Records to process -
^^^^^^^^^^^^^^^^

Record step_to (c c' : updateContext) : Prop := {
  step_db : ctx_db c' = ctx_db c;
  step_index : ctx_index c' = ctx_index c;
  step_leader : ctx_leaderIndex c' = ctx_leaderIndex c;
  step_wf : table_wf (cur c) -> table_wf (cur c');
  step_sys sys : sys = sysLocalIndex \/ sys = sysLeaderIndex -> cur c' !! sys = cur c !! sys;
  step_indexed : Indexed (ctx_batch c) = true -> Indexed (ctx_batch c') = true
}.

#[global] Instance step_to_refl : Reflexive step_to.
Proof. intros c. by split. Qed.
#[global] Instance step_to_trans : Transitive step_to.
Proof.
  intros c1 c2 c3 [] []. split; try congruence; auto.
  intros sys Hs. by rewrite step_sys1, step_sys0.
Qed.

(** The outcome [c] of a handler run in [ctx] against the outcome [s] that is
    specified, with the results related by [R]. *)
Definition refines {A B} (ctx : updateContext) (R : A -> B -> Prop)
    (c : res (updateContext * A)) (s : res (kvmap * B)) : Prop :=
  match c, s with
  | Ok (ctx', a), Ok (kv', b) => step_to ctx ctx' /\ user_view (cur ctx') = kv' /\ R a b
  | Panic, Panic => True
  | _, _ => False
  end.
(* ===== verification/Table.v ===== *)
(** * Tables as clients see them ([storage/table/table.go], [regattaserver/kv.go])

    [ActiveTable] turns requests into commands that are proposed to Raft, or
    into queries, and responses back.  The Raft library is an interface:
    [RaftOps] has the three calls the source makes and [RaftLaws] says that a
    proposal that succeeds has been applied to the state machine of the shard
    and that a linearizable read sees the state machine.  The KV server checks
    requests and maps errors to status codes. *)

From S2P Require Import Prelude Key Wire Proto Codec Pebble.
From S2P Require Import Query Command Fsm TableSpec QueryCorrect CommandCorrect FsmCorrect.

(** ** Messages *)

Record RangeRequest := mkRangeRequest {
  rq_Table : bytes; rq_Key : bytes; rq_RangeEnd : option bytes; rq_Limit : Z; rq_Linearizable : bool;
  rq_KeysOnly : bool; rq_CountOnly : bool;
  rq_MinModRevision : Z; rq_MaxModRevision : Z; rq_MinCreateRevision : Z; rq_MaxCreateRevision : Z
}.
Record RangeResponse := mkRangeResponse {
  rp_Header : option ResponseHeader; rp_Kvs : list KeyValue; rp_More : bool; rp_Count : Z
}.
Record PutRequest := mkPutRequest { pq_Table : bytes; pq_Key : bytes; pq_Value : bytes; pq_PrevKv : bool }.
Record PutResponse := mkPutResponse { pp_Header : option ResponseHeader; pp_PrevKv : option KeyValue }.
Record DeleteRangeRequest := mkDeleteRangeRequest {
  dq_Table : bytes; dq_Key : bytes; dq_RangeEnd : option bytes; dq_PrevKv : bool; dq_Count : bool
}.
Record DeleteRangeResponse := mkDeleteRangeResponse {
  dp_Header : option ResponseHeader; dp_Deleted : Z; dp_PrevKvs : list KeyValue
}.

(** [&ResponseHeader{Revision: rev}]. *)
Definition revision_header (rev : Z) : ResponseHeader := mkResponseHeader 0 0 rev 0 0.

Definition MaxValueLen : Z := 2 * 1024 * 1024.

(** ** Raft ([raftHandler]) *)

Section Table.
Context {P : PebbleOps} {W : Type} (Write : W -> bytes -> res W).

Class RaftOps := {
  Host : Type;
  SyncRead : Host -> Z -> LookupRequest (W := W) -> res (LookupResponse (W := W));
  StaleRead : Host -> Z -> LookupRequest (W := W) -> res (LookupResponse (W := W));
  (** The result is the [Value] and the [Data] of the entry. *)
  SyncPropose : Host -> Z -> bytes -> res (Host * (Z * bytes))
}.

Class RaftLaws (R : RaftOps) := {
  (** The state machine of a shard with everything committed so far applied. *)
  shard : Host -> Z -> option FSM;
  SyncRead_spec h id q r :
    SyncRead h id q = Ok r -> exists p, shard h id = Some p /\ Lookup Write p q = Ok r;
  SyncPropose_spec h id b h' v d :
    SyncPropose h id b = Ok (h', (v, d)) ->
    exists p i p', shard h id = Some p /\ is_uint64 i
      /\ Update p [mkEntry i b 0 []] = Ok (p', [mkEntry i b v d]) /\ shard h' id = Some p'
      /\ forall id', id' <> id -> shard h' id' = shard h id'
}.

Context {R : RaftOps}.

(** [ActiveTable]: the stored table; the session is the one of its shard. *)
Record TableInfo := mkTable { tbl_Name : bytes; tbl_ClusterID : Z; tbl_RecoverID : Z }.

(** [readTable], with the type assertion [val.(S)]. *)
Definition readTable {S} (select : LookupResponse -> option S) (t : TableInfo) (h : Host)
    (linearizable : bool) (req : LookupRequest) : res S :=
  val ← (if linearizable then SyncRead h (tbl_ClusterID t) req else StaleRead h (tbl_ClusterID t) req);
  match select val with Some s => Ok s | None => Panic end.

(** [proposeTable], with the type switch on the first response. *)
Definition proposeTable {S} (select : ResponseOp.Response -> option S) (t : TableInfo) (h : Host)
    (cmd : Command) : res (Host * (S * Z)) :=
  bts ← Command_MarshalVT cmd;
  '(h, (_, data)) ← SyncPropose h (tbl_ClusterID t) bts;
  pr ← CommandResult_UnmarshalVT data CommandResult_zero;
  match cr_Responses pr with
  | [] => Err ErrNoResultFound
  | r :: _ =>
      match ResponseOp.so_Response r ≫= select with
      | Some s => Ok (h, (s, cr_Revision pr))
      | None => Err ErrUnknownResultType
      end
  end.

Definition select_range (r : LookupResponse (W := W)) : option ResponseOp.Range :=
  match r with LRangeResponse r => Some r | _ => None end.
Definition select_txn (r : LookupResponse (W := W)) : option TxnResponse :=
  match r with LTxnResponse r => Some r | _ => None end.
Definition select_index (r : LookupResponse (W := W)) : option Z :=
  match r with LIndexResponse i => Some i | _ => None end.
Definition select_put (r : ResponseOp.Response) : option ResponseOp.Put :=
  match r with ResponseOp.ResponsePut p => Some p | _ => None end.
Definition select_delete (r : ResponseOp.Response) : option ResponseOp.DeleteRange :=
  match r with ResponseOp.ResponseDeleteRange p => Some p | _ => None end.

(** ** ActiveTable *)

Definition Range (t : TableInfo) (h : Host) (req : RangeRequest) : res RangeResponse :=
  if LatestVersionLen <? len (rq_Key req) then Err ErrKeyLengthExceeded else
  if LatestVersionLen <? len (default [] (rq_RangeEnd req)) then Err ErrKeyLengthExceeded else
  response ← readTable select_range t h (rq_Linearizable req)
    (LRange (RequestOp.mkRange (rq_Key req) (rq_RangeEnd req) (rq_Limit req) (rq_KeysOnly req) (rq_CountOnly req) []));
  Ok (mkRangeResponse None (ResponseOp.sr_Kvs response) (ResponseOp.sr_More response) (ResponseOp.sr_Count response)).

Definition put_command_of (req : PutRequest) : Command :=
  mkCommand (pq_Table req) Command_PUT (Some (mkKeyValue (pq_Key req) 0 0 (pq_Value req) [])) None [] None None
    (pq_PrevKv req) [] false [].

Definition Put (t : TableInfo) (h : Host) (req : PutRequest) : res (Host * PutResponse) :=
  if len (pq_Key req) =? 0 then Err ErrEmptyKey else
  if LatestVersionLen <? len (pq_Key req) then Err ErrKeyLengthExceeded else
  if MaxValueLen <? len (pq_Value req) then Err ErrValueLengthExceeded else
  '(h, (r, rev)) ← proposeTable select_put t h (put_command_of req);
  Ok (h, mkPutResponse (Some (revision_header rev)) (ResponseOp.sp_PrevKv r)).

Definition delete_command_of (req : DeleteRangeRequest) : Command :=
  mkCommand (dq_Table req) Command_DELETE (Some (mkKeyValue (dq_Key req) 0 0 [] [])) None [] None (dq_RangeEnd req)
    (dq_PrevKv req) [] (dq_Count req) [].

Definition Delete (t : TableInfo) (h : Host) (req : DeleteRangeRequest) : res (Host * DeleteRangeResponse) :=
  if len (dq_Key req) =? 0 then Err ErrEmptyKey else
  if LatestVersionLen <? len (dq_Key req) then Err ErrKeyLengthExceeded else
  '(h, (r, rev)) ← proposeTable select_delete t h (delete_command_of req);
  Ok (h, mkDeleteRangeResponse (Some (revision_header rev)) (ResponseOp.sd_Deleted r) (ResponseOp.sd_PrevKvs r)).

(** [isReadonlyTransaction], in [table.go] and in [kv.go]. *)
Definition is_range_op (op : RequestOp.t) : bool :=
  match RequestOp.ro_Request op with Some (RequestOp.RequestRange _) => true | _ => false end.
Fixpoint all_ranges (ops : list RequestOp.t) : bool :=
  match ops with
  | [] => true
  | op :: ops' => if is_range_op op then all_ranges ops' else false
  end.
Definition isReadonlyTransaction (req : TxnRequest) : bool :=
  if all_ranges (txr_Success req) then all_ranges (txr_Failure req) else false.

^^^^^^^^^^^^^^^^

Your assignment - In the entries above, the lines between the one holding "(cmd : Command)" and the one holding "match ResponseOp.so_Response r", inclusive, are to be printed exactly as written, and those alone.

Solution to this task -
    (cmd : Command) : res (Host * (S * Z)) :=
  bts ← Command_MarshalVT cmd;
  '(h, (_, data)) ← SyncPropose h (tbl_ClusterID t) bts;
  pr ← CommandResult_UnmarshalVT data CommandResult_zero;
  match cr_Responses pr with
  | [] => Err ErrNoResultFound
  | r :: _ =>
      match ResponseOp.so_Response r ≫= select with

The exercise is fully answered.